Visual presentation 
The band describes their style as “authentic Korean traditional vocals with rock band music, combined with an extravagant visual style and stage manners.” 

SsingSsing’s performances often feature elaborate costuming and accessories. The singers dress in drag to reinterpret old Korean traditions, in what The New York Times describes as an “irreverent but intriguing hybrid.” Music critics Anastasia Tsioulcas and Bob Boilen in NPR’s All Songs Considered describe SsingSsing as “very glam, very rock and roll and very ready to play with the concept of gender. Because male shamans in Korean traditional art need to channel male and female spirits, the men in the band cross-dress.”

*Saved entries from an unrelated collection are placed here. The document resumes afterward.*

(** * WebWormhole: the rtcpipe bulk pipe and the browser handshake

    A shallow embedding of
    - [cmd/rtcpipe/main.go]: [dial] (one-shot offer/answer exchange with the
      signalling server) and the data pump of [main];
    - [web/ww.ts]: the [Wormhole] class (PAKE + WebRTC signalling state
      machine over a WebSocket).

    External collaborators (pion/webrtc, net/http, the WebSocket, the WASM
    [webwormhole] object, [JSON], [URL], [RTCPeerConnection]) are not part of
    the repository: their answers are taken from an explicit environment and
    the calls made to them are recorded. *)

From Stdlib Require Import ZArith List String Ascii Bool Lia DecimalString.
From Stdlib Require Import Strings.Byte.
Import ListNotations.
Open Scope string_scope.
Open Scope Z_scope.
Open Scope list_scope.

(* ===================================================================== *)
(** * cmd/rtcpipe/main.go *)
(* ===================================================================== *)

Module Rtcpipe.

(** ** Data *)

(** [webrtc.SDPType] (pion/webrtc v2). The zero value is what a response
    without a [type] field decodes to. *)
Inductive SDPType :=
| SDPTypeUnknown
| SDPTypeOffer
| SDPTypePranswer
| SDPTypeAnswer
| SDPTypeRollback.

(** [webrtc.SessionDescription]; the Go field [Type] is spelled [Type_]. *)
Record SessionDescription := { Type_ : SDPType; SDP : string }.

(** [http.Response], the fields [dial] reads. *)
Record Response := { StatusCode : Z; Status : string; Body : string }.

Definition StatusOK : Z := 200.

(** Handles of the objects allocated by the webrtc API: the n-th
    [NewPeerConnection] yields handle [n]; a data channel carries the handle
    of the connection it was created on. *)
Definition PeerConnection := nat.

(** [webrtc.DataChannel]: the two quantities the pipe reads. *)
Record DataChannel := {
  dc_pc : PeerConnection;
  BufferedAmountLowThreshold : Z;
  BufferedAmount : Z }.

(** [type conn struct]: [rwc], [opened], [err] and [flushc] are the
    synchronisation devices modelled by the pump below. *)
Record conn := { d : DataChannel; pc : PeerConnection }.

(** Calls that [dial] makes on the webrtc API and on net/http, in order.
    [OnOpen p], [OnError p] and [OnBufferedAmountLow p] register [c.open],
    [c.error] and [c.flushed] on the data channel of endpoint [p]. *)
Inductive Call :=
| NewPeerConnection
| CreateDataChannel (p : PeerConnection)
| OnOpen (p : PeerConnection)
| OnError (p : PeerConnection)
| OnBufferedAmountLow (p : PeerConnection)
| SetBufferedAmountLowThreshold (p : PeerConnection) (th : Z)
| CreateOffer (p : PeerConnection)
| CreateAnswer (p : PeerConnection)
| SetLocalDescription (p : PeerConnection) (sd : SessionDescription)
| SetRemoteDescription (p : PeerConnection) (sd : SessionDescription)
| Post (url body : string)
| Select.

(** Go [error] values returned by [dial]. *)
Inductive error :=
| ErrCall (c : Call)                   (* error returned by that call *)
| ErrMarshal
| ErrDecode
| ErrStatus (status : string)          (* "signalling server returned status %v" *)
| ErrUnknownSdpType (t : SDPType)      (* "unknown sdp type: %v" *)
| ErrChannel (msg : string).           (* received from c.err *)

(** The answers of the outside world. *)
Record World := {
  newPeerConnection : PeerConnection -> bool;
  createDataChannel : PeerConnection -> bool;
  createOffer : PeerConnection -> option string;
  createAnswer : PeerConnection -> option string;
  setLocalDescription : PeerConnection -> SessionDescription -> bool;
  setRemoteDescription : PeerConnection -> SessionDescription -> bool;
  marshal : SessionDescription -> option string;
  post : string -> string -> option Response;
  decode : string -> option SessionDescription;
  (** which of [<-c.opened] and [<-c.err] the final select takes *)
  selected : option string }.

(** ** The monad of [dial]: a log of calls and early return of an error *)

Definition M (A : Type) : Type := list Call -> (error + A) * list Call.

Definition ret {A} (x : A) : M A := fun log => (inr x, log).

Definition bind {A B} (m : M A) (f : A -> M B) : M B :=
  fun log =>
    match m log with
    | (inl e, log') => (inl e, log')
    | (inr x, log') => f x log'
    end.

Definition raise {A} (e : error) : M A := fun log => (inl e, log).

Notation "x <- m ;; k" := (bind m (fun x => k))
  (at level 61, m at next level, right associativity).
Notation "m ;;; k" := (bind m (fun _ => k))
  (at level 61, right associativity).

(** A call that cannot fail. *)
Definition call (c : Call) : M unit := fun log => (inr tt, log ++ [c]).

(** A call returning [(value, err)]. *)
Definition try_call {A} (c : Call) (r : option A) : M A :=
  fun log =>
    match r with
    | Some x => (inr x, log ++ [c])
    | None => (inl (ErrCall c), log ++ [c])
    end.

Definition try_ok (c : Call) (ok : bool) : M unit :=
  try_call c (if ok then Some tt else None).

Definition lift {A} (e : error) (r : option A) : M A :=
  match r with Some x => ret x | None => raise e end.

Definition is_NewPeerConnection (c : Call) : bool :=
  match c with NewPeerConnection => true | _ => false end.

(** Number of endpoints allocated so far. *)
Definition allocations (log : list Call) : nat :=
  List.length (filter is_NewPeerConnection log).

(** [rtcapi.NewPeerConnection(webRTCConfig)] *)
Definition NewPC (w : World) : M PeerConnection :=
  fun log =>
    let p := allocations log in
    try_call NewPeerConnection
      (if newPeerConnection w p then Some p else None) log.

(** [512 << 10] and [32 << 10] *)
Definition lowWaterMark : Z := Z.shiftl 512 10.
Definition bufSize : Z := Z.shiftl 32 10.

(** ** [dial] *)

(** Lines 80-120: allocate the endpoint and the negotiated data channel,
    create the offer, post it, decode the response. *)
Definition dial_post_offer (w : World) (slot sigserv : string)
  : M (conn * SessionDescription) :=
  p <- NewPC w ;;
  try_ok (CreateDataChannel p) (createDataChannel w p) ;;;
  call (OnOpen p) ;;;
  call (OnError p) ;;;
  call (OnBufferedAmountLow p) ;;;
  call (SetBufferedAmountLowThreshold p lowWaterMark) ;;;
  let c := {| d := {| dc_pc := p; BufferedAmountLowThreshold := lowWaterMark;
                      BufferedAmount := 0 |};
              pc := p |} in
  sdp <- try_call (CreateOffer p) (createOffer w p) ;;
  let offer := {| Type_ := SDPTypeOffer; SDP := sdp |} in
  try_ok (SetLocalDescription p offer) (setLocalDescription w p offer) ;;;
  o <- lift ErrMarshal (marshal w offer) ;;
  res <- try_call (Post (sigserv ++ slot) o) (post w (sigserv ++ slot) o) ;;
  if negb (StatusCode res =? StatusOK) then raise (ErrStatus (Status res))
  else
    remote <- lift ErrDecode (decode w (Body res)) ;;
    ret (c, remote).

(** Lines 121-173: [switch remote.Type]. *)
Definition dial_switch (w : World) (slot sigserv : string)
    (c : conn) (remote : SessionDescription) : M conn :=
  match Type_ remote with
  | SDPTypeOffer =>
      (* The webrtc package does not support rollback.
         Make a new PeerConnection object. *)
      p <- NewPC w ;;
      try_ok (CreateDataChannel p) (createDataChannel w p) ;;;
      call (OnOpen p) ;;;
      call (OnError p) ;;;
      call (OnBufferedAmountLow p) ;;;
      call (SetBufferedAmountLowThreshold p lowWaterMark) ;;;
      let c := {| d := {| dc_pc := p; BufferedAmountLowThreshold := lowWaterMark;
                          BufferedAmount := 0 |};
                  pc := p |} in
      try_ok (SetRemoteDescription p remote) (setRemoteDescription w p remote) ;;;
      sdp <- try_call (CreateAnswer p) (createAnswer w p) ;;
      let answer := {| Type_ := SDPTypeAnswer; SDP := sdp |} in
      try_ok (SetLocalDescription p answer) (setLocalDescription w p answer) ;;;
      a <- lift ErrMarshal (marshal w answer) ;;
      res <- try_call (Post (sigserv ++ slot) a) (post w (sigserv ++ slot) a) ;;
      if negb (StatusCode res =? StatusOK) then raise (ErrStatus (Status res))
      else ret c
  | SDPTypeAnswer =>
      try_ok (SetRemoteDescription (pc c) remote)
            (setRemoteDescription w (pc c) remote) ;;;
      ret c
  | t => raise (ErrUnknownSdpType t)
  end.

(** Lines 175-180: [select] on [c.opened] and [c.err]. *)
Definition dial_select (w : World) (c : conn) : M conn :=
  call Select ;;;
  match selected w with
  | None => ret c
  | Some msg => raise (ErrChannel msg)
  end.

Definition dial (w : World) (slot sigserv : string) : M conn :=
  cr <- dial_post_offer w slot sigserv ;;
  c <- dial_switch w slot sigserv (fst cr) (snd cr) ;;
  dial_select w c.

(** ** The data pump of [main] (lines 207-269)

    Three flows of control share the connection: the receive goroutine
    ([io.Copy(os.Stdout, c.rwc)]), the send goroutine (the buffered write
    loop) and [main] itself, which receives from the unbuffered channel
    [done] and then tears the connection down. The transport runs beside
    them: it transmits queued bytes and invokes [c.flushed]. One [Event] is
    one atomic step of one of them; a step that is blocked is [None]. *)

(** Non-nil Go [error] values of the copy loops; [nil] is [None]. *)
Inductive ioerr := EOF | ErrShortWrite | ErrIO (msg : string).

Inductive Direction := Drain | Fill.

(** Program points of the receive goroutine. *)
Inductive DrainPc :=
| D_Copy        (* inside io.Copy *)
| D_Done        (* at [done <- struct{}{}] *)
| D_Exit.

(** Program points of the send goroutine. *)
Inductive FillPc :=
| F_Lock        (* at c.flushc.L.Lock() *)
| F_Check       (* evaluating the loop condition, lock held *)
| F_Wait        (* suspended in c.flushc.Wait(), lock released *)
| F_Woken       (* signalled; Wait re-acquires the lock before returning *)
| F_Unlock      (* at c.flushc.L.Unlock() *)
| F_Read        (* at os.Stdin.Read(buf) *)
| F_Write (nr : Z) (er : option ioerr)   (* at c.rwc.Write(buf[0:nr]) *)
| F_Done        (* at [done <- struct{}{}] *)
| F_Exit.

(** Program points of [main] from line 262 on. *)
Inductive MainPc :=
| M_Done        (* at [<-done] *)
| M_Poll        (* evaluating c.d.BufferedAmount() != 0 *)
| M_Sleep       (* in time.Sleep(time.Second) *)
| M_CloseRwc    (* at c.rwc.Close() *)
| M_CloseD      (* at c.d.Close() *)
| M_ClosePc     (* at c.pc.Close() *)
| M_Return.     (* main returned: the process is gone *)

Record Pump := {
  chan : DataChannel;          (* c.d *)
  locked : bool;               (* c.flushc.L is held *)
  drain : DrainPc;
  fill : FillPc;
  fill_err : option ioerr;     (* var err error *)
  fill_n : Z;                  (* n *)
  main : MainPc }.

Inductive Event :=
| CopyReturns (er : option ioerr)          (* io.Copy returns *)
| FillStep                                 (* next lock / check / unlock statement *)
| StdinRead (nr : Z) (er : option ioerr)   (* os.Stdin.Read returns (nr, er) *)
| ChannelWrite (nw : Z) (ew : option ioerr)(* c.rwc.Write returns (nw, ew) *)
| Flushed                                  (* the transport calls c.flushed *)
| Transmitted (k : Z)                      (* the transport sends k queued bytes *)
| Handoff (who : Direction)                (* a send on done meets main's receive *)
| MainStep.

(** What an observer of the pipe sees. *)
Inductive Obs :=
| Blocked (buffered : Z)              (* the sender entered Wait *)
| Resumed                             (* the sender returned from Wait *)
| Wrote (buffered : Z) (nr : Z)       (* Write of nr bytes issued, amount queued then *)
| Reported (who : Direction)          (* completion received by main *)
| Polled (buffered : Z)               (* main read BufferedAmount *)
| ClosedRwc
| ClosedChannel
| ClosedConnection.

Vocalist Hee-moon Lee has elaborated on SsingSsing's trademark appearance, noting that the drag elements are more than just cosmetic styling:

“In Korean traditional art, male shamans, called baksu, have the body of a male. But as mediums, they need more than a single sexual identity, because they're channeling both male and female spirits. When I act a female character and sing, I have to overcome the fact of my being a male sorikkun (singer), and try my utmost to bring a more neutral, unisex feeling to the performance".

Musical style 
One of the folk styles that SsingSsing incorporates into their sound includes Gyeonggi Sori, which originates from the central province around Seoul. Gyeonggi Sori is recognized as one of the important Intangible Cultural Assets of Korea (Asset #57). Other styles present in their music are Seodo Sori (which originates from the northwest provinces of North Korea), Hwanghae/Pyeongan folk songs, and the shamanistic-ritual based Seoul Gut.

Heewon Kim calls attention to the rural elements of SsingSsing's use of folk Minyo style: “we can try to define the band’s genre as alternative Minyo rock. Minyo, which refers to Korean folk music, is characterized by its emphasis on strong vocal lines and lyrics that sing about peasant lives.”

The Ministry of Foreign Affairs of Korea notes that “in a fast-growing society where people tend to stray away from traditional rituals, SsingSsing brings them back in touch with the cultural roots of Korea through a very playful style, accessible for 21st century urban citizens.” SsingSsing has also received accolades for bringing a different style of Korean music to global audiences beyond the typical K-Pop exports.